俳優や歌手、スポーツ選手など、既に第一線でプロとして活躍している生徒のための、単位制の高校。
あまりにも多くの有名人を輩出してきたので、もはや『東怜』という肩書きそのものが、ひとつのブランドになりつつある。
そして、もし母親が存命だったなら、私はきっとこの高校に進学させられていたと思う。スポーツチームや事務所の後ろ盾が無い一般人でも、面接や実技面接において将来の可能性を買われれば特例で入学が許可されることがあるのだ。
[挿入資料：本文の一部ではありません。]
(** X21.  The CORS check lets a request through exactly when it carries no
    origin (none, or an empty one) or its origin is, character for
    character, "http://localhost:5173", "http://localhost:3000" or the
    configured FRONTEND_URL; an unset or empty FRONTEND_URL admits no further
    origin, and configuring one never shuts out an origin admitted without
    it.  A refusal is the error "Not allowed by CORS". *)
Theorem checkOrigin_exact_match (FRONTEND_URL origin : option string) :
  (Cors.checkOrigin FRONTEND_URL origin = Cors.Allowed <->
   truthy origin = false \/
   exists o, origin = Some o /\
             (o = "http://localhost:5173" \/ o = "http://localhost:3000" \/
              FRONTEND_URL = Some o)) /\
  (Cors.checkOrigin FRONTEND_URL origin = Cors.Allowed \/
   Cors.checkOrigin FRONTEND_URL origin = Cors.Refused "Not allowed by CORS") /\
  (Cors.checkOrigin None origin = Cors.Allowed ->
   Cors.checkOrigin FRONTEND_URL origin = Cors.Allowed) /\
  Cors.checkOrigin (Some "") origin = Cors.checkOrigin None origin.
Proof.
  assert (Hiff : forall env,
            Cors.checkOrigin env origin = Cors.Allowed <->
            truthy origin = false \/
            exists o, origin = Some o /\
                      (o = "http://localhost:5173" \/ o = "http://localhost:3000" \/
                       env = Some o)).
  { intros env. unfold Cors.checkOrigin, truthy.
    destruct origin as [o |]; [| split; [intros _; now left | reflexivity]].
    change (default "" (Some o)) with o.
    destruct (String.eqb_spec o "") as [-> | Ho]; cbn [negb].
    - split; [intros _; now left | reflexivity].
    - pose proof (allowedOrigins_member env o Ho) as M.
      destruct (existsb (String.eqb o) (Cors.allowedOrigins env)).
      + split; [| reflexivity]. intros _. right. exists o. split; [reflexivity |].
        apply M. reflexivity.
      + split; [discriminate |]. intros [? | (o' & [= <-] & H)]; [discriminate |].
        apply M in H. discriminate. }
  split; [apply Hiff |]. split; [| split].
  - unfold Cors.checkOrigin. destruct (negb _); auto. destruct (existsb _ _); auto.
  - intros H. apply Hiff. apply (Hiff None) in H.
    destruct H as [? | (o & ? & [? | [? | ?]])]; eauto 7. discriminate.
  - reflexivity.
Qed.

Lemma checkOrigin_exact_match_witness :
  Cors.checkOrigin (Some "https://bookmyslot.example") (Some "http://localhost:3000") =
  Cors.Allowed.
Proof.
  apply (proj1 (proj2 (proj2 (checkOrigin_exact_match
           (Some "https://bookmyslot.example") (Some "http://localhost:3000"))))).
  reflexivity.
Defined.

(** ** What the table shows *)

Lemma filter_nil_iff (f : Booking -> bool) (l : list Booking) :
  List.filter f l = [] <-> forall b, In b l -> f b = false.
Proof.
  induction l as [| x l IH]; simpl.
  - split; auto. intros _ b [].
  - destruct (f x) eqn:E.
    + split; [discriminate |]. intros H. specialize (H x (or_introl eq_refl)). congruence.
    + rewrite IH. split.
      * intros H b [<- | Hb]; auto.
      * intros H b Hb. apply H. now right.
Qed.

Lemma filterArray_nil_iff (l : list Booking) (term : string) :
  filterArray l term = [] <->
  (term = "" /\ l = []) \/ (term <> "" /\ forall b, In b l -> ~ Matches term b).
Proof.
  unfold filterArray. simpl.
  destruct (String.eqb_spec term "") as [-> | Hne]; simpl.
  - split; [auto | intros [[_ ?] | [? _]]; [auto | contradiction]].
  - rewrite filter_nil_iff. split.
    + intros H. right. split; auto. intros b Hb M.
      apply keepBooking_Matches in M. rewrite (H b Hb) in M. discriminate.
    + intros [[? _] | [_ H]]; [contradiction |]. intros b Hb.
      destruct (keepBooking term (toLowerCase term) b) eqn:K; auto.
      apply keepBooking_Matches in K. exfalso. now apply (H b Hb).
Qed.

(** X22.  The table shows "No bookings yet" exactly when there is no search
    term and no booking, and "No bookings found" exactly when there is a
    term that no booking matches.  Otherwise it shows one row per matching
    booking, numbered 1, 2, ... in the sorted order, under a label giving
    their number, with "record" in the singular for one row only. *)
Theorem render_empty_states_and_rows
    (bookings : list Booking) (term : string) (cfg : SortConfig) :
  (render bookings term cfg = EmptyState "No bookings yet" <-> term = "" /\ bookings = []) /\
  (render bookings term cfg = EmptyState "No bookings found" <->
   term <> "" /\ forall b, In b bookings -> ~ Matches term b) /\
  (filterArray bookings term <> [] ->
   exists rows : list (nat * Booking),
     render bookings term cfg =
       Rows (numberToString (List.length (filterArray bookings term)) ++ " record" ++
             (if Nat.eqb (List.length (filterArray bookings term)) 1 then "" else "s"))
            rows /\
     map snd rows = sortArray (filterArray bookings term) cfg /\
     map fst rows = seq 1 (List.length (filterArray bookings term))).
Proof.
  assert (Hlen : List.length (sortArray (filterArray bookings term) cfg) =
                 List.length (filterArray bookings term)).
  { apply Permutation_length, arraySort_perm. }
  assert (Hnil : List.length (filterArray bookings term) = 0%nat <->
                 filterArray bookings term = []).
  { destruct (filterArray bookings term); simpl; split; auto; discriminate. }
  unfold render. rewrite Hlen. simpl truthy.
  split; [| split].
  - destruct (Nat.eqb_spec (List.length (filterArray bookings term)) 0) as [E | E].
    + apply Hnil, filterArray_nil_iff in E.
      destruct (String.eqb_spec term "") as [-> | Hne]; simpl.
      * split; [intros _ | reflexivity]. destruct E as [[_ ?] | [? _]]; [auto | contradiction].
      * split; [discriminate | intros [? _]; contradiction].
    + split; [discriminate |]. intros [-> ->]. exfalso. apply E. reflexivity.
  - destruct (Nat.eqb_spec (List.length (filterArray bookings term)) 0) as [E | E].
    + apply Hnil, filterArray_nil_iff in E.
      destruct (String.eqb_spec term "") as [-> | Hne]; simpl.
      * split; [discriminate | intros [? _]; contradiction].
      * split; [intros _ | reflexivity]. destruct E as [[? _] | ?]; [contradiction | auto].
    + split; [discriminate |]. intros H. exfalso. apply E, Hnil, filterArray_nil_iff. now right.
  - intros Hne.
    destruct (Nat.eqb_spec (List.length (filterArray bookings term)) 0) as [E | E].
    + apply Hnil in E. contradiction.
    + eexists. split.
      * destruct (Nat.eqb (List.length (filterArray bookings term)) 1); reflexivity.
      * rewrite <- Hlen. generalize (sortArray (filterArray bookings term) cfg). intros l.
        split.
        -- apply list_eq. intros i. rewrite list_lookup_fmap, list_lookup_imap.
           now destruct (l !! i).
        -- apply list_eq. intros i. rewrite list_lookup_fmap, list_lookup_imap.
           destruct (l !! i) as [b |] eqn:Li; simpl.
           ++ rewrite lookup_seq_lt by (now apply lookup_lt_Some in Li). f_equal. lia.
           ++ rewrite lookup_seq_ge; auto. now apply lookup_ge_None in Li.
Qed.

Lemma render_empty_states_and_rows_witness :
  exists rows : list (nat * Booking),
    render [Examples.alice; Examples.bob] "bob" nameAsc = Rows "1 record" rows /\
    map snd rows = [Examples.bob] /\ map fst rows = [1%nat].
Proof.
  destruct (proj2 (proj2 (render_empty_states_and_rows
              [Examples.alice; Examples.bob] "bob" nameAsc))) as (rows & H1 & H2 & H3).
  - vm_compute. discriminate.
  - exists rows. split; [exact H1 |]. split; [exact H2 | exact H3].
Defined.

Lemma admin_view_agrees_with_session_flag_witness :
  Admin.sessionStorage
    (Admin.run (Admin.initial {[ "theme" := "dark" ]})
       [Admin.Mount; Admin.SubmitLogin "admin" "admin123"; Admin.Logout]) !! "theme" =
  ({[ "theme" := "dark" ]} : gmap string string) !! "theme".
Proof.
  apply (proj2 (admin_view_agrees_with_session_flag {[ "theme" := "dark" ]}
                  [Admin.SubmitLogin "admin" "admin123"; Admin.Logout])).
  discriminate.
Defined.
とはいえ、その枠は全体の1%にも満たず、ほとんどが既に活躍している有名人なわけだけど。
そんな場所に、エマの練習生だというだけで入試もなしに特待入学が許可されてしまうなんて……コネの力って恐ろしいな。
……っていうか、そんなことより。
今の静琉の口ぶりからしたら、まるで事前に伝えておいたみたいだけど、私全然それ初耳だからね。
だって、少しでも東怜なんて単語を聞いていたら、絶対に聞き逃すわけがないし。
おそらく私が欠席していた初日のオリエンテーションでそういう類の話をしていたんだと思うけど……ちゃんと配慮して私にも伝えておいてよ。そういう肝心なとこに限って雑なのなんとかなんないのかな?この人。
じとっと湿った視線を向けるけど、静琉は完全スルーでくるくるーっと椅子ごと回りながら説明を続ける。